Task description ▸ Go through the material below and report how many lines contain "repeat". Give only the number.

Entries shown ▸
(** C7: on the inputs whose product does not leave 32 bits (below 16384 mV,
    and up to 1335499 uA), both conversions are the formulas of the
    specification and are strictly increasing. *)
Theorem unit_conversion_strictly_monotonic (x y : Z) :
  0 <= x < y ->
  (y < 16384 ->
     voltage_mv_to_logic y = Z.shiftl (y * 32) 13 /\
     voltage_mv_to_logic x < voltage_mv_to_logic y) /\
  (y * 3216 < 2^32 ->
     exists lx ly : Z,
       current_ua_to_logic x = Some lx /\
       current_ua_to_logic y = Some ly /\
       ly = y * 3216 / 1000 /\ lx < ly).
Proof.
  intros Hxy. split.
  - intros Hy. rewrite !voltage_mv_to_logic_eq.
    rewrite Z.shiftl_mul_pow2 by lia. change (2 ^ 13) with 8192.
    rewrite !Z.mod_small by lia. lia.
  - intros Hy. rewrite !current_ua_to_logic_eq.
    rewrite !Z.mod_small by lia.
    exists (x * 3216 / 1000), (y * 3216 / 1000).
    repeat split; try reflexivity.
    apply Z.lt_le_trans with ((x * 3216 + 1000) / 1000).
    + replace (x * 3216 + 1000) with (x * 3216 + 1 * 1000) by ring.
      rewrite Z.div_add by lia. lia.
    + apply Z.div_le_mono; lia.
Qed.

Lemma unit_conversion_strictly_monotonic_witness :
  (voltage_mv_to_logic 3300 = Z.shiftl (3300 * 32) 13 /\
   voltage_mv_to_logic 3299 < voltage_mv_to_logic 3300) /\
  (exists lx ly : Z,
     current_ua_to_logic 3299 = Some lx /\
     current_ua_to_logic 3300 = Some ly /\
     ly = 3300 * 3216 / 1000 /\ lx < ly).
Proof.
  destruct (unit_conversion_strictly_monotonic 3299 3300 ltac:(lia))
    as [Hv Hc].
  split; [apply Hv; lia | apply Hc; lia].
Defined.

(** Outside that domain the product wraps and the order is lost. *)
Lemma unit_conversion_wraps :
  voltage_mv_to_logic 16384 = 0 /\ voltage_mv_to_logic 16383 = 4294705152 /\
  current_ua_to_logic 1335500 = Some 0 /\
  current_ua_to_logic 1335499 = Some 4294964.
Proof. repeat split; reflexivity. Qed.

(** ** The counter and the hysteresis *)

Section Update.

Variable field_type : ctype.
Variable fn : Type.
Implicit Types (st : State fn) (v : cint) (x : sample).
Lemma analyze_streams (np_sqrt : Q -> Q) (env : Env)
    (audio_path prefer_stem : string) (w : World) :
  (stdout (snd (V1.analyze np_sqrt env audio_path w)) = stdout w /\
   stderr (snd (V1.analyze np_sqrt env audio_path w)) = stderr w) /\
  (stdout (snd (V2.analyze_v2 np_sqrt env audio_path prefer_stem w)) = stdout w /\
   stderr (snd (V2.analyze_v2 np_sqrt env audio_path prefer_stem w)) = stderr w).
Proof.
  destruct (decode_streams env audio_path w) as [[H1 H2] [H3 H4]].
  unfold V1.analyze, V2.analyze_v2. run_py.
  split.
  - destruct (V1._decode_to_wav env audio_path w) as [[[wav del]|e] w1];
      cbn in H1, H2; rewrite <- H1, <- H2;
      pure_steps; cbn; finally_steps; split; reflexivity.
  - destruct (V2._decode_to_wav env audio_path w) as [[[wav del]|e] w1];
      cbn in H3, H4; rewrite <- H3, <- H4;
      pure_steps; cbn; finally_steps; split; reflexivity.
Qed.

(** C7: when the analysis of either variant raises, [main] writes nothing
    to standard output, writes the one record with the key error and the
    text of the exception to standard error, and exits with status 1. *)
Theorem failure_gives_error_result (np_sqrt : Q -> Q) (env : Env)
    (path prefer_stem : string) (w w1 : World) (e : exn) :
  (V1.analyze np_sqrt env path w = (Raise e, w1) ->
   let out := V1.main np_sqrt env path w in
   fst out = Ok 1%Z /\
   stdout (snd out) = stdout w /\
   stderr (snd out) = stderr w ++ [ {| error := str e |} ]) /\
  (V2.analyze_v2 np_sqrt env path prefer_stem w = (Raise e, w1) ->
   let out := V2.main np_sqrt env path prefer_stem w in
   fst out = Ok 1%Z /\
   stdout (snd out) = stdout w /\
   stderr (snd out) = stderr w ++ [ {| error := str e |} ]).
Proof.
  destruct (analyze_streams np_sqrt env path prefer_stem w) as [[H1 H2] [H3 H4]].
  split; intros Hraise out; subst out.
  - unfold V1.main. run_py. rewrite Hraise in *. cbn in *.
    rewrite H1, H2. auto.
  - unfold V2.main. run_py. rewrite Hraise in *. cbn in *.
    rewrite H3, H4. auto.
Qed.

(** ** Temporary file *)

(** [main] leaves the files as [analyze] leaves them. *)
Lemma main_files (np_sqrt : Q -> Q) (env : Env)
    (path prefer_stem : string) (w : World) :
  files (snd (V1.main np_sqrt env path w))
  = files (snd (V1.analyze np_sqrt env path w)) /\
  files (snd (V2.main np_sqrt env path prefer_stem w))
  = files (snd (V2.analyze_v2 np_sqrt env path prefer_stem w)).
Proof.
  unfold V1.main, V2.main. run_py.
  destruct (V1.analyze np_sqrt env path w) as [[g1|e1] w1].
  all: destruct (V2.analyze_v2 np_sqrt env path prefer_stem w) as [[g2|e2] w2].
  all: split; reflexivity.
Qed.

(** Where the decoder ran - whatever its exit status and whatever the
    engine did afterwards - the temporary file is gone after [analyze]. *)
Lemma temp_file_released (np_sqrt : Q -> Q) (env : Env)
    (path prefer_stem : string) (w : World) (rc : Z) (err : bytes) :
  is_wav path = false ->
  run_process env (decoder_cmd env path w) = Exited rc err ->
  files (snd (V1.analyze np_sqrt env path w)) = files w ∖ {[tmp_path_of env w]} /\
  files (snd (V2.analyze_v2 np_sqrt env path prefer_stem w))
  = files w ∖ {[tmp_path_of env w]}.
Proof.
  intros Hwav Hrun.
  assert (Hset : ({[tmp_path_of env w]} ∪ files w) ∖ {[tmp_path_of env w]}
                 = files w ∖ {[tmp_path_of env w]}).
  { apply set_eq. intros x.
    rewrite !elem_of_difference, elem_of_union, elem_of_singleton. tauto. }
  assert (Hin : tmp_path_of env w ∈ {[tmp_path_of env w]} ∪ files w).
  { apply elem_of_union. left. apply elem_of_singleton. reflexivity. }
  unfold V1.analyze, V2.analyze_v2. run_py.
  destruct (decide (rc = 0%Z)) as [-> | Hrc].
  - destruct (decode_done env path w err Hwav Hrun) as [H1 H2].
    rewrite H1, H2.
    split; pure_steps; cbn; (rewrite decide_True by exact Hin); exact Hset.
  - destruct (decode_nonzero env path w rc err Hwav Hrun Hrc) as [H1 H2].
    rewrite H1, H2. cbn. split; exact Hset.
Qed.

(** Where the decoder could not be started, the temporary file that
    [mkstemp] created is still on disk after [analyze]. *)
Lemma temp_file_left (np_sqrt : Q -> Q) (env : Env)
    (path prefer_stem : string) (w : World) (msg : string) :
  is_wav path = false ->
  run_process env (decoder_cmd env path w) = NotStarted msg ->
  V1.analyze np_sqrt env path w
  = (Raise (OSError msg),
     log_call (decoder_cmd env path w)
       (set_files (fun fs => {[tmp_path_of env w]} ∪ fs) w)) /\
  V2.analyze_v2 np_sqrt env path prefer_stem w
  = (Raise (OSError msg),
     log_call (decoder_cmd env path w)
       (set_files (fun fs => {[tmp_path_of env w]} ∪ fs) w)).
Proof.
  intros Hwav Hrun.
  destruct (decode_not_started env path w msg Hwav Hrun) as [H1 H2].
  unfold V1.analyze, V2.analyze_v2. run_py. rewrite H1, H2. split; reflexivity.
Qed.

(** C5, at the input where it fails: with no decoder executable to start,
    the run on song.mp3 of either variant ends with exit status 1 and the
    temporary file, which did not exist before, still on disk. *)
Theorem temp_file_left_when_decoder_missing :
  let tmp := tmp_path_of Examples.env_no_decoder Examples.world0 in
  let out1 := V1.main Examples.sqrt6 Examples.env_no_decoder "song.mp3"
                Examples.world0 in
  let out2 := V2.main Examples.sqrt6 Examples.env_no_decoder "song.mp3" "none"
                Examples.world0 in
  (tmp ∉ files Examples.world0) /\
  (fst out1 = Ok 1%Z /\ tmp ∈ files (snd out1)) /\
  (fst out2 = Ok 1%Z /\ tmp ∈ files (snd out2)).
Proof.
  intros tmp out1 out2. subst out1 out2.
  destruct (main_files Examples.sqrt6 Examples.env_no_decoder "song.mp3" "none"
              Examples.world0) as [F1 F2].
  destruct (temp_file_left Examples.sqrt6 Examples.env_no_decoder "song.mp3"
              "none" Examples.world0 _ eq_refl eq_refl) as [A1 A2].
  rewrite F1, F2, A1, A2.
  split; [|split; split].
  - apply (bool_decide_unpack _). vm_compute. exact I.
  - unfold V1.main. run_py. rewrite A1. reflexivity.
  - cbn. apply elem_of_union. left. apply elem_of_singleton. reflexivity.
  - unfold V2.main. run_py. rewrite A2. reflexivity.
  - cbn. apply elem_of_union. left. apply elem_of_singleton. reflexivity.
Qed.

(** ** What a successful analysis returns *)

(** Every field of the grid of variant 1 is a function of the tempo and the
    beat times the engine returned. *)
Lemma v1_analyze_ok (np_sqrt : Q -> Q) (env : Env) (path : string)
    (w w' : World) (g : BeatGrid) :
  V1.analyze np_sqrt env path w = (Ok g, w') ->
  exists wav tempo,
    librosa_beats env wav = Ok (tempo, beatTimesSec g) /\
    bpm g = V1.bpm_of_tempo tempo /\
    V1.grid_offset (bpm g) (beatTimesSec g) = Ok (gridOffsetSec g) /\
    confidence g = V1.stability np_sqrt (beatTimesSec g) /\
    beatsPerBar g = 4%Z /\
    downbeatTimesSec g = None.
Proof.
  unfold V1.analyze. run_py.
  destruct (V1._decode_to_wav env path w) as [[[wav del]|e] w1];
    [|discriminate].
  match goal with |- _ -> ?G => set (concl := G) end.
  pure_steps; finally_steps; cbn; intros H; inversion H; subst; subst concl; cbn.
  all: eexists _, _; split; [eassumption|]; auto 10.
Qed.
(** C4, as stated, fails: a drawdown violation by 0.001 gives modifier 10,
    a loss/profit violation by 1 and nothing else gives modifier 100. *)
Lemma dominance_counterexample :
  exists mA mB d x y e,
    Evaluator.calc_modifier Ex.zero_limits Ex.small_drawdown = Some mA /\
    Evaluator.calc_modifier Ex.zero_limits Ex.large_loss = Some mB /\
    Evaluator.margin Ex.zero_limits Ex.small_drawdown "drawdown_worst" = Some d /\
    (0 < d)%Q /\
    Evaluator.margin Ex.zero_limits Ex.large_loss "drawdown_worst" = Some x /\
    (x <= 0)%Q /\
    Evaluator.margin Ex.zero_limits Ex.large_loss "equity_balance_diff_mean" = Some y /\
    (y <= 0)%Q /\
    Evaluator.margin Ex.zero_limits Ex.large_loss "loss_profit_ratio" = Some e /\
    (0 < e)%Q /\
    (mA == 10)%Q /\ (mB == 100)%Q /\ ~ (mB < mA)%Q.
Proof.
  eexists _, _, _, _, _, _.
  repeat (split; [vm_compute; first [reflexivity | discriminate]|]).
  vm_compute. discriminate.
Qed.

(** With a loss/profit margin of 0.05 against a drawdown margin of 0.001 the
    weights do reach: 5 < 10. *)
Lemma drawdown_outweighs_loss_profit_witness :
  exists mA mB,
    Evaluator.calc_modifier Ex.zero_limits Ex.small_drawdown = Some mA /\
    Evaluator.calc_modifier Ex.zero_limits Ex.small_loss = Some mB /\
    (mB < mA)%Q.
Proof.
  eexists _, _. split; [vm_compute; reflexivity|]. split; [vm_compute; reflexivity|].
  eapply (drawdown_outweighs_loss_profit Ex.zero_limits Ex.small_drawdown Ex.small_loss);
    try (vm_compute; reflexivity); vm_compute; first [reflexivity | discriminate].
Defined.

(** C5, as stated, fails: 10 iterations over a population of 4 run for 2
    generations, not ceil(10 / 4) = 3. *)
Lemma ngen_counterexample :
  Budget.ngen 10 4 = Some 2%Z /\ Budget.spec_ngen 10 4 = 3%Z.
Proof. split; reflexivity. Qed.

The completed task ▸ 3